• Change in Plasmodium falciparum molecular markers of antifolate resistance before and while taking daily CTX
  
• Change in nasopharyngeal pneumococcal resistance before and while taking daily CTX, and among children living in households where adults are taking daily CTX
  
• Change in commensal E. coli resistance before and while taking daily CTX
  

• To measure CTX-resistance among Salmonella and other enteric bacterial pathogens in patients with diarrhea in the study area
  
• To assess the efficacy of sulfadoxine-pyrimethamine (SP) treatment of breakthrough P. falciparum parasitemia and clinical malaria among HIV-infected persons taking daily CTX prophylaxis
  
• To measure sulfa metabolite levels in HIV-infected persons receiving daily CTX who develop a drug reaction, to determine if differing rates of metabolism contribute to the development of adverse reactions
  
• To assess the effect of daily CTX prophylaxis on the etiology of diarrheal diseases in HIV-infected persons
  
• To evaluate the serotype distribution of and immune response to colonizing pneumococci
  
• To assess the cause of diarrheal diseases among HIV-infected persons
  
• To measure the change in quality of life indicators among clients receiving daily CTX
  

We conducted this study in Kisumu, Kenya where HIV prevalence is high and malaria is highly endemic.
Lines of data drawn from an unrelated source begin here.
(** C9 (as amended).  On a square matrix, a switched-on check that
    lets the call return leaves the value alone.  Whenever
    [determinant(A, check_numerical=True)] returns, it returns what
    [determinant(A, check_numerical=False)] returns; the two calls have
    the same outcome as soon as the matrix is at most 10 by 10 or the
    backend's condition number is available, warning or no warning.
    Whenever [inverse(A, check_singular=True)] returns, it returns what
    [inverse(A, check_singular=False)] returns.  But on a matrix larger
    than 10 by 10 the condition number is computed outside any [try]:
    when that routine raises, the checked [determinant] raises its
    exception where the unchecked call returns the determinant. *)
Theorem switches_keep_the_result :
  forall (K : Backend) (A : ndarray) (w : world),
    is_square A = true ->
    (forall r, fst (determinant K A true w) = Returned r ->
               fst (determinant K A false w) = Returned r)
    /\ ((hd 0 (shape A) <= 10)%nat
        \/ (exists c, np_linalg_cond K (asarray_float64 A) = inr c) ->
        fst (determinant K A true w) = fst (determinant K A false w))
    /\ (forall R, fst (inverse K A true w) = Returned R ->
                  fst (inverse K A false w) = Returned R)
    /\ (forall d e, (10 < hd 0 (shape A))%nat ->
          np_linalg_det K (asarray_float64 A) = inr d ->
          np_linalg_cond K (asarray_float64 A) = inl e ->
          fst (determinant K A true w) = Raised (Foreign e)
          /\ fst (determinant K A false w) = Returned d).
Proof.
  intros K A w Hsq.
  split; [|split; [|split]].
  - intros r. unfold determinant.
    rewrite is_square_asarray_float64, Hsq, shape_asarray_float64. simpl.
    unfold_monad.
    destruct (np_linalg_det K (asarray_float64 A)) as [e|d]; simpl; [discriminate|].
    destruct (10 <? hd 0 (shape A))%nat; simpl; [|auto].
    destruct (np_linalg_cond K (asarray_float64 A)) as [e|c]; simpl; [discriminate|].
    destruct (gtb c advisory_threshold); simpl; auto.
  - intros Hok. unfold determinant.
    rewrite is_square_asarray_float64, Hsq, shape_asarray_float64. simpl.
    unfold_monad.
    destruct (np_linalg_det K (asarray_float64 A)) as [e|d]; simpl; [reflexivity|].
    destruct (10 <? hd 0 (shape A))%nat eqn:Hn; simpl; [|reflexivity].
    destruct Hok as [Hle|[c Hc]].
    + apply Nat.ltb_lt in Hn. lia.
    + rewrite Hc. simpl. destruct (gtb c advisory_threshold); reflexivity.
  - intros R.
    rewrite (inverse_square_run K A true w Hsq), (inverse_square_run K A false w Hsq).
    cbv zeta.
    destruct (np_linalg_cond K (asarray_float64 A)) as [e|c]; simpl; [discriminate|].
    destruct (gtb c hard_threshold).
    + unfold new_SingularMatrixError. simpl. discriminate.
    + destruct (np_linalg_inv K (asarray_float64 A)) as [[m|m|m|m|m]|R0]; simpl;
        auto.
  - intros d e Hn Hd He.
    rewrite (determinant_square_run K A d true w Hsq Hd),
      (determinant_square_run K A d false w Hsq Hd).
    cbv zeta. apply Nat.ltb_lt in Hn. rewrite Hn, He. split; reflexivity.
Qed.

(** On the singular 11 by 11 diagonal matrix the advisory fires and both
    calls return the determinant 0; the inverse of [[2, 0], [0, 4]] is
    the same with and without the check. *)
Lemma switches_keep_the_result_witness :
  (warnings_of (determinant Ref.numpy Examples.singular11 true) <> []
   /\ result_of (determinant Ref.numpy Examples.singular11 true) = Returned zero
   /\ result_of (determinant Ref.numpy Examples.singular11 false) = Returned zero)
  /\ (result_of (inverse Ref.numpy Examples.regular2 true)
        = Returned (mk_ndarray float64_t [2; 2]%nat
                      [F (of_scaled 1 (-1)); F zero; F zero; F (of_scaled 1 (-2))])
      /\ result_of (inverse Ref.numpy Examples.regular2 false)
        = Returned (mk_ndarray float64_t [2; 2]%nat
                      [F (of_scaled 1 (-1)); F zero; F zero; F (of_scaled 1 (-2))])).
Proof.
  destruct (switches_keep_the_result Ref.numpy Examples.singular11 fresh)
    as [Hdet _]; [vm_compute; reflexivity|].
  destruct (switches_keep_the_result Ref.numpy Examples.regular2 fresh)
    as [_ [_ [Hinv _]]]; [vm_compute; reflexivity|].
  split; [split; [|split]|split].
  - vm_compute. discriminate.
  - vm_compute. reflexivity.
  - apply Hdet. vm_compute. reflexivity.
  - vm_compute. reflexivity.
  - apply Hinv. vm_compute. reflexivity.
Defined.

(** C9 as stated fails: on the 11 by 11 matrix of NaNs the condition
    number cannot be computed (the singular value routine fails), so the
    checked call raises [LinAlgError], while the unchecked call returns
    the determinant, a NaN. *)
Lemma switches_counterexample :
  is_square Examples.nan11 = true
  /\ result_of (determinant Ref.numpy Examples.nan11 true)
     = Raised (Foreign (LinAlgError "SVD did not converge"))
  /\ result_of (determinant Ref.numpy Examples.nan11 false) = Returned nan.
Proof. repeat split; vm_compute; reflexivity. Qed.

(** ** Operations that delegate without validating *)

Lemma foreign_is_not_anvaya (e : np_error) (cls : string) :
  In cls ["SingularMatrixError"; "ConvergenceError"; "DimensionMismatchError";
          "InvalidInputError"; "InvalidShapeError"] ->
  String.eqb (class_name (Foreign e)) cls = false.
Proof.
  intros Hin. simpl in Hin.
  destruct e; repeat (destruct Hin as [<-|Hin]; [reflexivity|]); contradiction.
Qed.
Lemma hwmon_write_auto_both (p : msi_ec_conf) (d : driver) (channel : Z) :
  In p CONFIGURATIONS -> conf d = copy_conf p -> ec_healthy (ec d) ->
  channel = 0 \/ channel = 1 ->
  vget (virtual_hwmon_pwm_enable d) (1 - channel) = PWM_ENABLE_AUTO ->
  exists d2 m,
    msi_ec_hwmon_write d channel PWM_ENABLE_AUTO = Returns (0, d2)
    /\ conf d2 = conf d /\ ec_healthy (ec d2)
    /\ virtual_hwmon_pwm_enable d2 = (PWM_ENABLE_AUTO, PWM_ENABLE_AUTO)
    /\ In m (modes (fan_mode p)) /\ name m = Some FM_AUTO_NAME
    /\ ec_regs (ec d2) (u8 (fm_address (fan_mode p))) = u8 (value m)
    /\ Z.testbit (u8 (ec_regs (ec d2) (u8 (cb_address (cooler_boost p)))))
         (cb_bit (cooler_boost p)) = false.
Proof.
  intros Hp Hc He Hch Hother.
  destruct (registry_cb p Hp) as [Hcb [Hbit [Hne Hout]]].
  destruct (registry_auto p Hp) as [Hav _].
  assert (Hcond : (channel =? 0) || (channel =? 1) = true)
    by (destruct Hch; subst; reflexivity).
  unfold msi_ec_hwmon_write. rewrite Hcond.
  change (as_int PWM_ENABLE_AUTO) with PWM_ENABLE_AUTO.
  change (PWM_ENABLE_AUTO =? PWM_ENABLE_FULL) with false.
  change (PWM_ENABLE_AUTO =? PWM_ENABLE_MANUAL) with false.
  change (PWM_ENABLE_AUTO =? PWM_ENABLE_AUTO) with true. cbv iota.
  rewrite (vset_both _ _ Hch Hother).
  match goal with
  | |- context [set_cooler_boost ?d0 false] =>
      destruct (set_cooler_boost_healthy d0 false He)
        as [d1 [Hs [Hc1 [He1 [Hv1 Hr1]]]]]
  end.
  { cbn [conf set_virtual]. rewrite Hc. exact Hcb. }
  rewrite Hs, Hv1. cbn [set_virtual virtual_hwmon_pwm_enable fst snd].
  change (PWM_ENABLE_AUTO =? PWM_ENABLE_AUTO) with true. cbn [andb].
  cbn [conf set_virtual] in Hc1. rewrite Hc1, Hc, Hav. cbn [bind].
  destruct (fan_mode_available_slot p FM_AUTO_NAME Hav) as [m [Hm Hn]].
  destruct (set_fan_mode_healthy p d1 m FM_AUTO_NAME Hp (eq_trans Hc1 Hc) He1 Hm Hn)
    as [d2 [Hset [Hc2 [He2 [Hv2 [Hfm Hframe]]]]]].
  rewrite Hset. exists d2, m. split; [reflexivity|].
  split; [congruence|]. split; [exact He2|].
  split; [rewrite Hv2; exact Hv1|]. split; [exact Hm|]. split; [exact Hn|].
  rewrite Hc1, Hc in Hfm, Hframe. cbn [copy_conf fan_mode] in Hfm, Hframe.
  split; [exact Hfm|].
  rewrite Hframe by (auto; intros f Hf; now apply Hout).
  rewrite Hr1. cbn [conf set_virtual ec]. rewrite Hc.
  cbn [copy_conf cooler_boost]. rewrite Z.eqb_refl.
  rewrite (u8_small _ (with_bit_byte _ _ _)), with_bit_testbit, Z.eqb_refl by lia.
  apply andb_false_r.
Qed.

Lemma registry_pwm (p : msi_ec_conf) :
  In p CONFIGURATIONS -> pwm_ok p = true.
Proof. apply (registry_forall pwm_ok). vm_compute. reflexivity. Qed.
Lemma removeImage_during_probe_witness :
  toWalk (after Sequential twoPagesProbing) (f_pc firstProbingFrame) = [imageB] ∧
  toWalk (removeImage "img-1" (after Sequential twoPagesProbing))
    (f_pc firstProbingFrame) = [] ∧
  images (removeImage "img-1" (after Sequential twoPagesProbing)) = [imageB].
Proof.
  destruct (removeImage_during_probe sampleDigest Sequential
              (after Sequential twoPagesProbing) 0 firstProbingFrame imageA
              (mkIter Live 1) [] [] "img-1" 0 imageA)
    as (_ & _ & Him & Hw & Hskip & _).
  - reached twoPagesProbing.
  - evaluated.
  - left. reflexivity.
  - reflexivity.
  - evaluated.
  - split; [rewrite Hw; evaluated|].
    split; [rewrite (Hskip (Nat.lt_0_succ 0)), Hw; evaluated|rewrite Him; evaluated].
Defined.
(** [List] with [client.MatchingLabels]. *)
Definition List (matchLabels : gmap string string) : M (res (list T)) :=
  do r <- refused f VList kindOf "";
  if r then ret (Err (EApi VList kindOf ""))
  else
    do c <- getCluster;
    ret (Ok (filter (fun o => matchLabels ⊆ labels (metaOf o))
               (snd <$> map_to_list (table c)))).
End ops.
End client.

(** ** controller-runtime's [controllerutil] *)

Module ctrlutil.

Inductive OperationResult :=
  OperationResultNone | OperationResultCreated | OperationResultUpdated.

Definition referSameObject (a b : OwnerReference) : bool :=
  String.eqb (orKind a) (orKind b) && String.eqb (orName a) (orName b).

Fixpoint indexOwnerRef (owners : list OwnerReference) (ref : OwnerReference)
  : option nat :=
  match owners with
  | [] => None
  | o :: os =>
      if referSameObject o ref then Some O
      else S <$> indexOwnerRef os ref
  end.

Definition upsertOwnerRef (ref : OwnerReference) (owners : list OwnerReference)
  : list OwnerReference :=
  match indexOwnerRef owners ref with
  | None => owners ++ [ref]
  | Some idx => <[idx := ref]> owners
  end.

(** [metav1.GetControllerOf] *)
Definition GetControllerOf (m : ObjectMeta) : option OwnerReference :=
  head (filter (fun o => orController o = true) (ownerReferences m)).

(** The owner is always of a registered kind and in the object's own
    namespace, so the owner validation of these two functions passes. *)
Definition SetOwnerReference {T} `{Stored T} (ownerKind ownerName : string)
  (o : T) : T :=
  let ref := {| orKind := ownerKind; orName := ownerName;
                orController := false; orBlockOwnerDeletion := false |} in
  withMeta
    (setOwnerReferences (upsertOwnerRef ref (ownerReferences (metaOf o)))
       (metaOf o)) o.

Definition SetControllerReference {T} `{Stored T} (ownerKind ownerName : string)
  (o : T) : res T :=
  let ref := {| orKind := ownerKind; orName := ownerName;
                orController := true; orBlockOwnerDeletion := true |} in
  match GetControllerOf (metaOf o) with
  | Some existing =>
      if negb (referSameObject existing ref) then Err (EAlreadyOwned (nameOf o))
      else
        Ok (withMeta
              (setOwnerReferences
                 (upsertOwnerRef ref (ownerReferences (metaOf o))) (metaOf o))
              o)
  | None =>
      Ok (withMeta
            (setOwnerReferences
               (upsertOwnerRef ref (ownerReferences (metaOf o))) (metaOf o))
            o)
  end.

(** [CreateOrUpdate]: fetch the object; if it is absent, mutate the given
    one and create it; if it is there, mutate what was fetched and update
    it unless the mutation changed nothing.  [X] is what the mutation
    closure captures and assigns. *)
Definition CreateOrUpdate {T} `{Stored T} `{EqDecision T} {X : Type}
  (f : Faults) (obj : T) (mutate : T → X → X * res T) (x : X)
  : M (X * res (OperationResult * T)) :=
  do r <- client.Get f (nameOf obj);
  match r with
  | Err e =>
      if negb (IsNotFound e) then ret (x, Err e)
      else
        match mutate obj x with
        | (x', Err e') => ret (x', Err e')
        | (x', Ok obj') =>
            do c <- client.Create f obj';
            match c with
            | Err e' => ret (x', Err e')
            | Ok stored => ret (x', Ok (OperationResultCreated, stored))
            end
        end
  | Ok existing =>
      match mutate existing x with
      | (x', Err e') => ret (x', Err e')
      | (x', Ok obj') =>
          if decide (existing = obj') then ret (x', Ok (OperationResultNone, obj'))
          else
            do u <- client.Update f obj';
            match u with
            | Err e' => ret (x', Err e')
            | Ok stored => ret (x', Ok (OperationResultUpdated, stored))
            end
      end
  end.

End ctrlutil.

(** ** The handler *)

Record Owner := {
  ownerKind : string;
  ownerName : string;
  ownerNamespace : string }.

(** [volumeSnapshotClassSelector] is kept as what
    [metav1.LabelSelectorAsSelector] makes of it: a predicate on label
    sets, or [None] when the selector is rejected. *)
Record VSHandler := {
  owner : Owner;
  schedulingInterval : string;
  volumeSnapshotClassSelector : option (gmap string string → bool) }.

Record ProtectedPVC := {
  Name : string;
  ProtectedByVolSync : bool;
  StorageClassName : option string;
  Labels : gmap string string;
  AccessModes : list string;
  Resources : ResourceRequirements }.

Record VolSyncReplicationDestinationSpec := { rdProtectedPVC : ProtectedPVC }.
Record VolSyncReplicationSourceSpec := { rsProtectedPVC : ProtectedPVC }.

Definition isLatestImageReady (latestImage : option TypedLocalObjectReference)
  : bool :=
  match latestImage with
  | None => false
  | Some img =>
      if String.eqb (refName img) "" || negb (String.eqb (refKind img) VolumeSnapshotKind)
      then false else true
  end.

Definition rdStatusReady (rd : ReplicationDestination) : bool :=
  match rdStatus rd with
  | None => false
  | Some st =>
      match rdStatusRsync st with
      | None => false
      | Some r =>
          match rdAddress r with
          | None => false
          | Some _ => if negb (isLatestImageReady (LatestImage st)) then false else true
          end
      end
  end.
Lemma core_subjects_plain (gk s : string) (core : list string) :
  NCERT_SUBJECTS !! gk = Some core → s ∈ core → plain s.
Proof.
  intros Hcore Hs.
  assert (map_Forall (λ _ core, Forall plain core) NCERT_SUBJECTS) as Hall.
  { apply map_Forall_to_list.
    let l := eval vm_compute in (map_to_list NCERT_SUBJECTS) in
    assert (map_to_list NCERT_SUBJECTS = l) as -> by (vm_compute; reflexivity).
    apply Forall_forall. intros [k v] Hin. simpl.
    repeat (apply elem_of_cons in Hin as [[= -> ->]|Hin];
            [apply Forall_forall; intros s0 Hs0;
             repeat (apply elem_of_cons in Hs0 as [->|Hs0]; [by vm_compute|]);
             by apply elem_of_nil in Hs0|]).
    by apply elem_of_nil in Hin. }
  specialize (Hall gk core Hcore). simpl in Hall.
  rewrite Forall_forall in Hall. by apply Hall.
Qed.

Lemma subject_of_run_plain (p : Params) (s : string) :
  Forall plain (activity_subjects p) → subject_of_run p s → plain s.
Proof.
  intros Hact [Hin|(gk & core & Hcore & Hin)].
  - rewrite Forall_forall in Hact. by apply Hact.
  - by eapply core_subjects_plain.
Qed.
(** X13: for an expansion [e] whose square fits an [int], the offset
    buffer holds [e * e] instances, and instance [z * e + x] is moved by
    [x] lengths of the mesh along x and [z] lengths along z. *)
Theorem InitializeOffsetBuffer_grid (w : WaterFFT) (expansion : Z) :
  (0 <= expansion)%Z -> (expansion * expansion < 2 ^ 31)%Z ->
  let m_OffsetBuffer := InitializeOffsetBuffer w expansion [] in
  OffsetBufferSize m_OffsetBuffer = (expansion * expansion)%Z /\
  forall x z : nat,
    (Z.of_nat x < expansion)%Z -> (Z.of_nat z < expansion)%Z ->
    m_OffsetBuffer !! (z * Z.to_nat expansion + x)%nat =
      Some (Offset.Mk (INR x * m_XLength w) 0 (INR z * m_ZLength w) 1).
Proof.
  intros He Hsq ob.
  set (e := Z.to_nat expansion).
  assert (Hnum : Z.to_nat (to_int (expansion * expansion)) = (e * e)%nat).
  { rewrite to_int_small by nia. unfold e. nia. }
  assert (H : let s := for_range (e * e) (offset_step w expansion) [] in
              length s = (e * e)%nat /\
              forall j, (j < e * e)%nat ->
                s !! j = Some (Offset.Mk
                  (IZR (Z.of_nat j mod expansion) * m_XLength w) 0
                  (IZR (Z.of_nat j / expansion) * m_ZLength w) 1)).
  { apply (for_range_ind (fun i s =>
      length s = i /\
      forall j, (j < i)%nat ->
        s !! j = Some (Offset.Mk
          (IZR (Z.of_nat j mod expansion) * m_XLength w) 0
          (IZR (Z.of_nat j / expansion) * m_ZLength w) 1))).
    - split; [reflexivity|]. intros j Hj. lia.
    - intros i s Hi [Hlen Hs]. unfold offset_step. split.
      + rewrite length_app, Hlen. cbn [length]. lia.
      + intros j Hj. destruct (decide (j = i)) as [->|Hne].
        * rewrite lookup_app_r by lia. rewrite Hlen, Nat.sub_diag. cbn [lookup list_lookup].
          assert (Hpos : (0 < expansion)%Z) by nia.
          assert (Hi' : (Z.of_nat i < expansion * expansion)%Z) by (unfold e in Hi; nia).
          pose proof (Z.mod_pos_bound (Z.of_nat i) expansion Hpos).
          assert ((0 <= Z.of_nat i / expansion < expansion)%Z).
          { split; [apply Z.div_pos; lia|]. apply Z.div_lt_upper_bound; lia. }
          rewrite !to_int_small by nia. reflexivity.
        * rewrite lookup_app_l by lia. apply Hs. lia. }
  destruct H as [Hlen Hs].
  unfold ob, InitializeOffsetBuffer. rewrite Hnum. split.
  - unfold OffsetBufferSize. rewrite Hlen. rewrite wrap32_small by (unfold e; nia).
    unfold e. nia.
  - intros x z Hx Hz.
    assert (Hj : (z * e + x < e * e)%nat) by (unfold e; nia).
    rewrite (Hs _ Hj).
    assert (Hpos : (0 < expansion)%Z) by lia.
    replace (Z.of_nat (z * e + x)) with (Z.of_nat x + Z.of_nat z * expansion)%Z
      by (unfold e; nia).
    rewrite Z.mod_add, Z.div_add, Z.mod_small, Z.div_small by lia.
    rewrite !INR_IZR_INZ, Z.add_0_l. reflexivity.
Qed.

Lemma InitializeOffsetBuffer_grid_example :
  OffsetBufferSize (InitializeOffsetBuffer (tile 3) 5 []) = (5 * 5)%Z.
Proof.
  exact (proj1 (InitializeOffsetBuffer_grid (tile 3) 5 ltac:(lia) ltac:(lia))).
Defined.

(** X14: when the square of the expansion, taken modulo 2^32, is 0 or
    does not fit an [int], the loop of [InitializeOffsetBuffer] does not
    run and no instance is added. *)
Theorem InitializeOffsetBuffer_wraps (w : WaterFFT) (expansion : Z)
    (m_OffsetBuffer : list Offset.t) :
  (wrap32 (expansion * expansion) = 0 \/
   2 ^ 31 <= wrap32 (expansion * expansion))%Z ->
  InitializeOffsetBuffer w expansion m_OffsetBuffer = m_OffsetBuffer.
Proof.
  intros H. unfold InitializeOffsetBuffer, to_int.
  assert (Hb : (0 <= wrap32 (expansion * expansion) < 2 ^ 32)%Z)
    by (unfold wrap32; apply Z.mod_pos_bound; lia).
  destruct (Z.ltb_spec (wrap32 (expansion * expansion)) (2 ^ 31)).
  - replace (wrap32 (expansion * expansion)) with 0%Z by lia. reflexivity.
  - replace (Z.to_nat (wrap32 (expansion * expansion) - 2 ^ 32)) with 0%nat by lia.
    reflexivity.
Qed.

Lemma InitializeOffsetBuffer_wraps_example :
  InitializeOffsetBuffer (tile 3) 65536 [] = [].
Proof.
  apply (InitializeOffsetBuffer_wraps (tile 3) 65536 []).
  left. reflexivity.
Defined.

(** ** Random draws *)

Section RandomProperties.

Variable rand : nat -> Z.
Variable RAND_MAX : Z.

Lemma polar_loop_rejects (j : nat) :
  forall fuel calls,
    (forall i, (i < j)%nat -> polar_w rand RAND_MAX (calls + 2 * i) >= 1) ->
    polar_loop rand RAND_MAX (j + fuel) calls =
      polar_loop rand RAND_MAX fuel (calls + 2 * j).
Proof.
  induction j as [|j IH]; intros fuel calls Hrej.
  - f_equal. lia.
  - cbn [Nat.add polar_loop UniformRandom].
    pose proof (Hrej 0%nat ltac:(lia)) as H0.
    replace (calls + 2 * 0)%nat with calls in H0 by lia.
    unfold polar_w, polar_x in H0.
    destruct (Rge_dec _ 1) as [_|Hn]; [|contradiction].
    rewrite IH.
    + f_equal. lia.
    + intros i Hi. replace (S (S calls) + 2 * i)%nat with (calls + 2 * S i)%nat by lia.
      apply Hrej. lia.
Qed.

Lemma polar_loop_starved (fuel : nat) :
  forall calls,
    (forall i, (i < fuel)%nat -> polar_w rand RAND_MAX (calls + 2 * i) >= 1) ->
    polar_loop rand RAND_MAX fuel calls = None.
Proof.
  intros calls Hrej.
  replace fuel with (fuel + 0)%nat by lia.
  rewrite polar_loop_rejects by exact Hrej. reflexivity.
Qed.

(** X15: [NormalComplexRandom] is the polar method.  When the first
    [j] pairs of draws fall outside the unit disc and the next one
    inside, at a [w] that is not 0, the function leaves its loop in
    round [j + 1], not earlier, after [2 (j + 1)] calls of [rand], and
    gives the pair scaled by [sqrt (-2 ln w / w)], a point whose
    squared distance from the origin is [-2 ln w]. *)
Theorem NormalComplexRandom_polar_method (calls j fuel : nat) :
  (forall i, (i < j)%nat -> polar_w rand RAND_MAX (calls + 2 * i) >= 1) ->
  0 < polar_w rand RAND_MAX (calls + 2 * j) < 1 ->
  (j < fuel)%nat ->
  let x1 := polar_x rand RAND_MAX (calls + 2 * j) in
  let x2 := polar_x rand RAND_MAX (S (calls + 2 * j)) in
  let w := polar_w rand RAND_MAX (calls + 2 * j) in
  let c := MkComplex (x1 * sqrt (-2 * ln w / w)) (x2 * sqrt (-2 * ln w / w)) in
  NormalComplexRandom rand RAND_MAX fuel calls = Some (c, (calls + 2 * S j)%nat) /\
  m_Real c * m_Real c + m_Imaginary c * m_Imaginary c = -2 * ln w /\
  NormalComplexRandom rand RAND_MAX j calls = None.
Proof.
  intros Hrej Hacc Hfuel x1 x2 w c.
  split; [|split].
  - unfold NormalComplexRandom.
    replace fuel with (j + S (fuel - S j))%nat by lia.
    rewrite polar_loop_rejects by exact Hrej.
    cbn [polar_loop UniformRandom].
    fold (polar_x rand RAND_MAX (calls + 2 * j)).
    fold (polar_x rand RAND_MAX (S (calls + 2 * j))).
    fold x1 x2. change (x1 * x1 + x2 * x2) with w.
    destruct (Rge_dec w 1) as [Hge|_]; [unfold w in Hge; lra|].
    unfold c. do 2 f_equal. lia.
  - unfold c. cbn [m_Real m_Imaginary].
    assert (Hln : ln w < 0).
    { rewrite <- ln_1. apply ln_increasing; unfold w; lra. }
    assert (Hpos : 0 <= -2 * ln w / w).
    { apply Rmult_le_pos; [lra|]. left. apply Rinv_0_lt_compat. unfold w. lra. }
    replace (x1 * sqrt (-2 * ln w / w) * (x1 * sqrt (-2 * ln w / w)) +
             x2 * sqrt (-2 * ln w / w) * (x2 * sqrt (-2 * ln w / w)))
      with ((x1 * x1 + x2 * x2) *
            (sqrt (-2 * ln w / w) * sqrt (-2 * ln w / w))) by ring.
    rewrite sqrt_sqrt by exact Hpos.
    change (x1 * x1 + x2 * x2) with w. field. unfold w. lra.
  - unfold NormalComplexRandom. rewrite polar_loop_starved by exact Hrej.
    reflexivity.
Qed.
HIV infected and uninfected adults were assigned to receive daily CTX if CD4 cell count was <350, or daily multivitamin if CD4 cell count was >= 350 or if the client was HIV negative. All clients were then followed for a total of 6 months. At specified scheduled and sick visits, clients received a physical exam, blood smears, nasopharyngeal swabs and stool samples or rectal swabs. Samples collected at baseline and during follow-up were used to measure the change in CTX resistance among P. falciparum parasites, pneumococcus isolates, and commensal E. coli.